古生菌Lrp不仅能调节氨基酸代谢，还可影响中心代谢、ATP代谢、重金属多肽等物质运输。堀崎嗜热球菌Lrp家族蛋白FL11可应答Lys[20]，还可以作为“富足或饥饿”调节因子调控细胞的生长状态[6]。当营养富足时，氨基酸分解代谢并且ATP合成处于激活去阻遏状态，细胞生长；当营养贫乏时，氨基酸生物合成基因被激活，细胞停止生长[6]。嗜盐杆菌Lrp通过激活korAB(编码氧戊二酸铁氧还蛋白氧化还原酶)影响氧戊二酸和谷氨酸的平衡控制TCA循环的方向和速率，进而参与调控中心代谢[27]；可正调控编码谷氨酰胺合成酶的glnA、转录调节因子sirR和负调控甘油脱氢酶基因gldA1及转导基因car；还可以刺激磷酸盐转运操纵子pstC2和phnC的表达[27]。另一Lrp蛋白(LrpA1)依赖L-天冬氨酸特异性地负向调节编码天冬氨酸转氨酶的aspb3基因，但正向调节自身基因的转录水平。詹氏甲烷球菌Ptr2通过二级上游激活位点(UAS)向TATA盒募集TBP增强红素氧还蛋白Rb2和铁氧还蛋白FdxA的表达[25, 28]。来自硫磺矿硫化叶菌的Ss-LrpB可正向激活丙酮酸铁氧化还原酶操纵子porDAB和两个渗透酶基因表达，这初步鉴定了Ss-LrpB蛋白的体内生理作用[25, 32]。嗜酸热硫化叶菌BarR激活参与β-Ala降解的β-丙氨酸转氨酶基因表达，也激活编码谷氨酰胺合成酶基因的转录[29]。

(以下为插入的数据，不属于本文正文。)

(** * kruda: binary tables and the filter processor

    A shallow embedding of [src/data/table/Table.js],
    [src/data/filter/FilterProcessor.js] and the worker message handler
    ([filterWorkerOnMessage]), with the properties their specification
    states about them.

    Conventions of the embedding.
    - JavaScript numbers are IEEE-754 binary64 values: Rocq's primitive
      [float].  Row indices, row counts, batch sizes and the shared cursor
      are integers and are kept in [Z]; the Uint32 storage of the cursor
      and of the row count is written out as reduction modulo [2^32].
    - A JavaScript call either returns or throws: [result].  Loops whose
      number of iterations is not bounded by their input take fuel and
      return [None] when it runs out.
    - Closures are Rocq functions over the state they close over
      ([World]); mutable objects (row cursors, tables in shared memory)
      are fields of that state. *)

From Stdlib Require Import ZArith List String Ascii Bool Lia.
From Stdlib Require Import PrimFloat SpecFloat FloatOps FloatAxioms.
From stdpp Require Import base option list gmap strings.

Open Scope Z_scope.

(** ** JavaScript completions *)

Inductive JsError : Type :=
| TypeError (msg : string)
| Thrown (msg : string).

Inductive result (A : Type) : Type :=
| Ok (a : A)
| Throw (e : JsError).

Arguments Ok {A} a.
Arguments Throw {A} e.

#[global] Instance result_ret : MRet result := fun A a => Ok a.
#[global] Instance result_bind : MBind result := fun A B f m =>
  match m with
  | Ok a => f a
  | Throw e => Throw e
  end.

#[global] Instance result_fmap : FMap result := fun A B f m =>
  match m with
  | Ok a => Ok (f a)
  | Throw e => Throw e
  end.

(** [mapM] for arrays filled by a [for] loop of calls that may throw. *)
Fixpoint forPush {A B : Type} (f : A -> result B) (l : list A) : result (list B) :=
  match l with
  | [] => Ok []
  | a :: l' =>
      match f a with
      | Ok b =>
          match forPush f l' with
          | Ok bs => Ok (b :: bs)
          | Throw e => Throw e
          end
      | Throw e => Throw e
      end
  end.

(** ** Numbers *)

Definition u32 : Z := 2 ^ 32.

(** Storing into a [Uint32Array] element keeps the value modulo [2^32]. *)
Definition toUint32 (z : Z) : Z := z mod u32.

(** The number with the value of an integer (exact below [2^53]). *)
Definition Z2float (z : Z) : float :=
  SF2Prim (binary_normalize prec emax z 0 false).

(** [m / d * 2^0] for [m >= 0], [d > 0], rounded to the nearest binary64:
    the quotient is taken with 80 extra bits and a sticky bit. *)
Definition ratio2float (neg : bool) (m d : Z) : float :=
  let s := 80 + Z.log2 d in
  let q := Z.shiftl m s / d in
  let r := Z.shiftl m s mod d in
  let q' := 2 * q + (if r =? 0 then 0 else 1) in
  SF2Prim (binary_normalize prec emax (if neg then - q' else q') (- (s + 1)) neg).

(** [m * 10^e] as a number; exponents outside the binary64 range are cut
    off where the result is already infinite or zero. *)
Definition decimal2float (neg : bool) (m e : Z) : float :=
  if m =? 0 then (if neg then neg_zero else zero)
  else if 400 <? e then (if neg then neg_infinity else infinity)
  else if e <? -800 - Z.log2 m then (if neg then neg_zero else zero)
  else if 0 <=? e then
    SF2Prim (binary_normalize prec emax ((if neg then -1 else 1) * m * 10 ^ e) 0 neg)
  else ratio2float neg m (10 ^ (- e)).

(** A string is held as the bytes of its UTF-8 encoding.  The code points
    that the builtins trim are those of WhiteSpace and LineTerminator of
    ECMAScript: U+0009 to U+000D and U+0020, of one byte; U+00A0, of two
    bytes (194 160); and, of three bytes, U+1680 (225 154 128), U+2000 to
    U+200A, U+2028, U+2029 and U+202F (226 128 then 128 to 138, 168, 169,
    175), U+205F (226 129 159), U+3000 (227 128 128) and U+FEFF
    (239 187 191). *)
Definition byteOf (c : ascii) : Z := Z.of_N (N_of_ascii c).

Definition isWhiteSpace (c : ascii) : bool :=
  let n := byteOf c in
  (n =? 32) || ((9 <=? n) && (n <=? 13)).

Definition isWhiteSpace2 (c1 c2 : ascii) : bool :=
  (byteOf c1 =? 194) && (byteOf c2 =? 160).

Definition isWhiteSpace3 (c1 c2 c3 : ascii) : bool :=
  let a := byteOf c1 in
  let b := byteOf c2 in
  let c := byteOf c3 in
  ((a =? 225) && (b =? 154) && (c =? 128)) ||
  ((a =? 226) && (b =? 128) &&
   (((128 <=? c) && (c <=? 138)) || (c =? 168) || (c =? 169) || (c =? 175))) ||
  ((a =? 226) && (b =? 129) && (c =? 159)) ||
  ((a =? 227) && (b =? 128) && (c =? 128)) ||
  ((a =? 239) && (b =? 187) && (c =? 191)).

(** The string without the white space and line terminators it starts
    with. *)
Fixpoint trimStart (s : string) : string :=
  match s with
  | String c1 s1 =>
      if isWhiteSpace c1 then trimStart s1
      else
        match s1 with
        | String c2 s2 =>
            if isWhiteSpace2 c1 c2 then trimStart s2
            else
              match s2 with
              | String c3 s3 => if isWhiteSpace3 c1 c2 c3 then trimStart s3 else s
              | EmptyString => s
              end
        | EmptyString => s
        end
  | EmptyString => s
  end.
(** * Authentication core of the CMS backend

    A shallow embedding of the authentication code of [main.py] (the helpers
    [verify_password], [get_password_hash], [create_access_token], the
    dependency [get_current_admin] and the routes [register_admin] and
    [login]) together with the [AdminUser] schema of [schemas.py].

    Python dictionaries are finite maps from strings to values, the
    collection [db["adminuser"]] is a list of documents in natural order,
    exceptions are an error monad layered over explicit state passing, and
    the libraries the code calls (python-jose, passlib, pymongo, pydantic)
    are modelled at the level of their documented behaviour, with the
    cryptographic primitives left abstract. *)

From Stdlib Require Import ZArith Ascii String List Lia Sorted.
From stdpp Require Import base option gmap strings list.

Open Scope string_scope.
Open Scope Z_scope.

(** ** Values and exceptions *)

(** The Python values that occur in documents and in token claims. A
    [datetime] is the number of microseconds since the epoch. *)
Inductive Value :=
| VNone
| VBool (b : bool)
| VInt (n : Z)
| VStr (s : string)
| VDatetime (us : Z)
| VObjectId (n : nat).

#[global] Instance Value_eq_dec : EqDecision Value.
Proof. solve_decision. Defined.
(** X15. The badges of a user are answered under status 200 as the
    awards whose student is this user, each joined to its badge
    definition, the latest award first; every such award is answered as
    often as it is stored, and the route writes nothing. *)
Theorem user_badges_are_the_users (userId : string) (w : World) :
  ∃ badges,
    get_user_badges userId w
    = (code_sendData 200 (BadgesBody badges), logged [Query TStudentBadge] w)
    ∧ badges ≡ₚ awardsOf (store w) userId
    ∧ (∀ award definition,
         (award, definition) ∈ badges
         ↔ award ∈ studentBadges (store w) ∧ award_studentId award = userId
           ∧ badgeDefinitions (store w) !! award_badgeId award = Some definition)
    ∧ StronglySorted (λ x y, award_awardedAt y.1 ≤ award_awardedAt x.1) badges.
Proof.
  rewrite get_user_badges_run.
  eexists. split; [reflexivity|]. split; [apply orderByDesc_Permutation|]. split.
  - intros award definition. rewrite orderByDesc_Permutation. apply elem_of_awardsOf.
  - apply (orderByDesc_sorted
             (λ award : StudentBadge * BadgeDefinition, award_awardedAt award.1)).
Qed.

古生菌中一些Lrp蛋白不仅可以调节本家族转录调控因子的表达，还可以调控其他家族调控子的表达，暗示着其中可能存在分级调控网络[19, 27]。如堀崎嗜热球菌的全局性调控因子FL11可以影响至少其他4个Lrp蛋白的表达[19-20]。

5 展望

近年来，Lrp受到越来越多地关注，但相对其他转录调控蛋白家族的研究，如TetR、LuxR和MarR等[50]，其研究还是较少。大肠杆菌Lrp的结构和功能已研究得较为透彻，这对理解来自不同种属Lrp的调控功能具有指导意义。然而，仍有许多问题亟待解决。例如：尚未有文章详细介绍Lrp N末端的保守氨基酸如何识别不同的结合位点，这对研究Lrp如何发挥调控作用具有重要意义；古生菌中Lrp靶基因和效应分子仍缺乏认识，其分级调控网络仍不清楚；古菌中DM1蛋白和天蓝色链霉菌中SCO2140蛋白缺乏DNA结合结构域，其是怎样发挥调控作用并不清楚；目前仅有一篇报道从结构上解释了氨基酸(仅Ala)如何影响Lrp(MtbAldR)的DNA结合活性。这为后续研究其他Lrp如何应答氨基酸提供依据。文章还提出，不同配体的结合是否会引起蛋白质四级结构细微的变化而形成不同程度“开放”，不同四级结构的蛋白与靶位点结合是否引发不同的应答，都需要进一步研究。此外，本实验室解析了Lrp参与调控抗生素生物合成的分子机制[16, 18]，这为研究其他产抗生素放线菌中的Lrp指明了方向[17]。